Behind the scenes: Defense undersecretary Emil Michael was on the phone offering Anthropic a deal just as Defense Secretary Pete Hegseth tweeted the company would be designated a supply chain risk, a source familiar told Axios.
- That deal would have required allowing the collection or analysis of data on Americans, from geolocation to web browsing data to personal financial information purchased from data brokers, the source added.
The Pentagon has quickly moved on to OpenAI, another source familiar said, even though the company has similar red lines and a robust safety stack to enforce them.
- It's unclear whether the Pentagon is still insisting on the legal collection of public personal data with OpenAI.
Breaking it down: Following Trump and Hegseth's announcements, the Pentagon will move to sever its contract with Anthropic — valued at up to $200 million — and require companies it works with to certify they don't use Claude in their workflows.
- There will be a six-month wind-down period to allow the Pentagon, its customers and other government agencies to onboard alternatives to Claude.
- "I am directing EVERY Federal Agency in the United States Government to IMMEDIATELY CEASE all use of Anthropic's technology," Trump wrote on Truth Social.
Trump's announcement is particularly extraordinary because Claude is the only AI model currently used in the military's classified systems.
- It was used in the operation to capture Nicolás Maduro and could conceivably be used in a potential military operation in Iran.
- Defense officials praised Claude's capabilities in conversations with Axios, with one admitting it would be a "huge pain in the ass" to disentangle.
- The decision is also complicated for AI software firm Palantir, which uses Claude to power its most sensitive work with the military and will likely now need to strike a deal with one of Anthropic's competitors.
What they're saying: "The Leftwing nut jobs at Anthropic have made a DISASTROUS MISTAKE trying to STRONG-ARM the Department of War, and force them to obey their Terms of Service instead of our Constitution," Trump wrote.
Between the lines: Trump's declaration came one day after Anthropic CEO Dario Amodei rejected what the Pentagon had called its "best and final offer," stating "we cannot in good conscience accede to their request."
- Emil Michael, the senior Pentagon official who has been steering the negotiations with Anthropic and other AI firms, responded by calling Amodei a "liar" with a "God complex" who was "ok putting our nation's safety at risk."
The Pentagon argues that there are many gray areas around what constitutes mass surveillance or autonomous weaponry, and that it's unworkable to have to litigate individual cases with a private company.
- Their position is that once the military buys a tool, it has its own standards and procedures to determine whether and how to use it.

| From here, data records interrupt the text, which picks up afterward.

Lemma save_section_words secs cur cc :
  save_section secs cur cc ≫= (λ s, Py.split_ws (content s))
  = (secs ≫= λ s, Py.split_ws (content s))
    ++ match cur with Some _ => cc ≫= Py.split_ws | None => [] end.
Proof.
  unfold save_section. destruct cur as [cur|]; [|by rewrite app_nil_r].
  rewrite <-split_ws_join_lines, <-split_ws_strip.
  case_decide as Hc; [by rewrite Hc, app_nil_r|].
  rewrite bind_app. csimpl. by rewrite app_nil_r.
Qed.

Lemma parse_line_words chapter st line :
  (current_section st = None → current_content st = []) →
  words_read (parse_line chapter st line)
  = words_read st ++ (body_lines (in_section st) [line] ≫= Py.split_ws).
Proof.
  intros Hcc. unfold parse_line, words_read, in_section. simpl.
  destruct (header_match line) as [[lvl g]|]; simpl.
  - rewrite save_section_words. by csimpl.
  - destruct (current_section st) as [cur|] eqn:Hcur; simpl; rewrite ?Hcur.
    + rewrite bind_app. csimpl. by rewrite !app_nil_r, app_assoc.
    + by rewrite !app_nil_r.
Qed.

Lemma body_lines_cons b line lines :
  body_lines b (line :: lines)
  = body_lines b [line]
    ++ body_lines (b || is_heading line) lines.
Proof.
  unfold is_heading. simpl. destruct (header_match line) as [p|].
  - by rewrite orb_true_r.
  - rewrite orb_false_r. by destruct b.
Qed.

Lemma parse_line_in_section chapter st line :
  in_section (parse_line chapter st line)
  = in_section st || is_heading line.
Proof.
  unfold parse_line, in_section, is_heading.
  destruct (header_match line) as [[lvl g]|]; simpl.
  - by rewrite orb_true_r.
  - rewrite orb_false_r.
    destruct (current_section st) eqn:Hcur; simpl; by rewrite ?Hcur.
Qed.

Lemma parse_line_content chapter st line :
  (current_section st = None → current_content st = []) →
  current_section (parse_line chapter st line) = None →
  current_content (parse_line chapter st line) = [].
Proof.
  unfold parse_line. destruct (header_match line) as [[lvl g]|]; [done|].
  destruct (current_section st) eqn:Hcur; [done|auto].
Qed.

They therefore demanded all AI firms make their models available for "all lawful purposes."
The intrigue: Anthropic has not yet said whether it will attempt to fight the designation in court.
- The company has been growing at a staggering rate and establishing dominance in some key enterprise use cases for AI.

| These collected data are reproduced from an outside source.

(** * pkg/topom/redis.go: the pooled redis client of the cluster manager

    A shallow embedding of [RedisClient] and [RedisPool] and the proofs of
    their documented behaviour.

    Modelling decisions.
    - A [*RedisClient] is the record of its four fields.  A method with a
      pointer receiver is a state transformer over the pair of the receiver
      and the outside world.  The pool only reads the clients it holds (and
      closes their connections), so the idle lists hold the records; the
      identity of a client is the connection it owns.
    - The outside world is what the package reaches through [redis.Conn],
      [redis.DialTimeout], [time.Now] and [log]: the sequence of events
      performed so far (the wire), the number of clock readings taken and
      the number of connections dialled.  What the remote side answers, what
      the clock shows and whether a dial succeeds are given by a [Platform].
    - [time.Time] and [time.Duration] are integers (nanoseconds); Go's [int]
      is an integer too: the only arithmetic of the package is [30*1000]
      and [timeout / 2], which cannot wrap.  [float64] is the IEEE binary64
      format of [SpecFloat], and [float64(v)] rounds to the nearest float,
      ties to even.
    - [container/list] is a list whose head is [Front()].  Removing the
      front of an empty list dereferences nil in Go; this is the [Panic]
      outcome of the state monad.
    - Go visits the keys of a map in an unspecified order: [Close] and
      [Cleanup] take the order as an argument, and the theorems hold for
      every enumeration of the keys.
    - Every method of the pool holds the mutex of the pool from its first
      statement to its return, so each one is a single transformer of the
      pool and the world; the interleaving of callers is not modelled. *)

From Stdlib Require Import ZArith Ascii.
From Stdlib Require Import Floats.SpecFloat.
From stdpp Require Import base option list gmap strings fin_maps.

Open Scope Z_scope.
Set Warnings "-register-all".

(** ** Values exchanged with the remote node *)

Definition Conn := nat.
Definition Time := Z.
Definition Duration := Z.

(** A reply of the protocol, as redigo hands it over in an [interface{}]:
    nil, [int64], [[]byte], a status string, [[]interface{}] or
    [redis.Error]. *)
Inductive Reply :=
| RNil
| RInt (n : Z)
| RBulk (b : string)
| RStatus (s : string)
| RArray (l : list Reply)
| RError (msg : string).

(** An argument of a command, the [...interface{}] of [Do]. *)
Inductive Arg :=
| AStr (s : string)
| AInt (n : Z).

(** An operand of a format string. *)
Inductive FmtArg :=
| FInt (n : Z)
| FStr (s : string)
| FReply (r : Reply).

(** Modelled from the spec: the package pkg/utils/errors ([errors.New],
    [errors.Errorf], [errors.Trace]) is not part of the sources at hand.
    An error is the term that built it; [Foreign] stands for the errors
    made outside the package (by the transport, by a decoder, by [net]). *)
Inductive error :=
| New (msg : string)
| Errorf (format : string) (args : list FmtArg)
| Trace (cause : error)
| Foreign (msg : string).

(** A Go result [(v, err)]: [Ok v] when [err == nil]. *)
Inductive res (A : Type) :=
| Ok (v : A)
| Err (e : error).
Arguments Ok {A} v.
Arguments Err {A} e.

(** ** The outside world *)

Inductive Event :=
| EvDial (addr : string) (timeout : Duration)
| EvDo (conn : Conn) (cmd : string) (args : list Arg)
| EvClose (conn : Conn)
| EvWarnf (format : string) (args : list FmtArg).

Record World := mkWorld {
  wire : list Event;
  ticks : nat;
  dialled : nat
}.

Definition emit (ev : Event) (w : World) : World :=
  mkWorld (wire w ++ [ev]) (ticks w) (dialled w).

Definition tick (w : World) : World :=
  mkWorld (wire w) (S (ticks w)) (dialled w).

Definition connect (w : World) : World :=
  mkWorld (wire w) (ticks w) (S (dialled w)).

- Amodei and colleagues have garnered widespread praise in the past 24 hours for their principled stand. It's not yet clear how expensive that stand will be.
What to watch: Elon Musk's xAI recently signed an agreement to let the military use its model, Grok, in classified systems. Sources say it's unlikely to be a like-for-like replacement for Claude.

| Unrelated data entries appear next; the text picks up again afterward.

(** * recurly: the null-aware XML codec and the webhook dispatcher

    A shallow embedding of the Go package [recurly] (subscriptions,
    transactions, the nullable integer) and of its [webhooks] package
    (the notification parser), with the properties their specification
    states about them.

    The Go standard library is not part of the repository.  What the code
    uses of it is embedded here the way the library behaves:
    - [strconv]: integer parsing and formatting, written out;
    - [encoding/xml]: the encoder writes a stream of tokens, the decoder
      reads the tree of an element; struct fields are encoded and decoded
      in the order and under the names of their [xml:"..."] tags;
    - [time], [net] and floating point: the textual forms are taken as
      parameters ([recurly.Externals]), as are the decoders of the types of
      the package whose files are not among the sources. *)

From Stdlib Require Import ZArith List String Ascii Bool Lia Floats Permutation FinFun.
Import ListNotations.

#[local] Open Scope string_scope.
#[local] Open Scope list_scope.
#[local] Open Scope Z_scope.

(** ** Outcomes of fallible library calls *)

(** The error values of the standard library that the embedded code can
    meet. *)
Inductive liberror : Type :=
| NumError (func num reason : string)   (* *strconv.NumError *)
| UnmarshalError (msg : string)         (* xml.UnmarshalError *)
| SyntaxError (msg : string)            (* *xml.SyntaxError, io.EOF *)
| AddrError (msg : string)              (* *net.AddrError *)
| ParseError (layout value : string)    (* *time.ParseError *)
| EncodeError (msg : string)            (* an error of fmt.Errorf in xml *)
| ReadError (msg : string).             (* an error of the io.Reader *)

Inductive result (A : Type) : Type :=
| Ok (a : A)
| Err (e : liberror).
Arguments Ok {A} a.
Arguments Err {A} e.

Definition bind {A B} (r : result A) (k : A -> result B) : result B :=
  match r with
  | Ok a => k a
  | Err e => Err e
  end.

Notation "x <- r ;; k" := (bind r (fun x => k))
  (at level 61, r at next level, right associativity).

(** ** strconv *)
Module strconv.

Definition ErrSyntax := "invalid syntax".
Definition ErrRange := "value out of range".

Definition maxUint64 : Z := 2 ^ 64 - 1.

Definition digit_char (d : Z) : ascii := ascii_of_nat (Z.to_nat (48 + d)).

(** Decimal digits of a positive number, most significant first. *)
Fixpoint digits_fuel (fuel : nat) (n : Z) (acc : string) : string :=
  match fuel with
  | O => acc
  | S fuel' =>
      let acc' := String (digit_char (n mod 10)) acc in
      if n / 10 =? 0 then acc' else digits_fuel fuel' (n / 10) acc'
  end.

(** [strconv.FormatInt(i, 10)], which is also [strconv.Itoa] and the verb
    [%d]. *)
Definition FormatInt (i : Z) : string :=
  let u := Z.abs i in
  let ds := digits_fuel (S (Z.to_nat (Z.log2 u))) u "" in
  if i <? 0 then String "-" ds else ds.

- Google's Gemini and OpenAI's ChatGPT are both available in unclassified systems, and the Pentagon is accelerating conversations about bringing them into the classified space.
- Hundreds of employees from Google and OpenAI have signed a petition in the past 24 hours calling on their companies to mirror Anthropic's position.
Editor's note: This story was updated with details on the Pentagon's talks with Anthropic and with Anthropic's threat to take the Pentagon to court.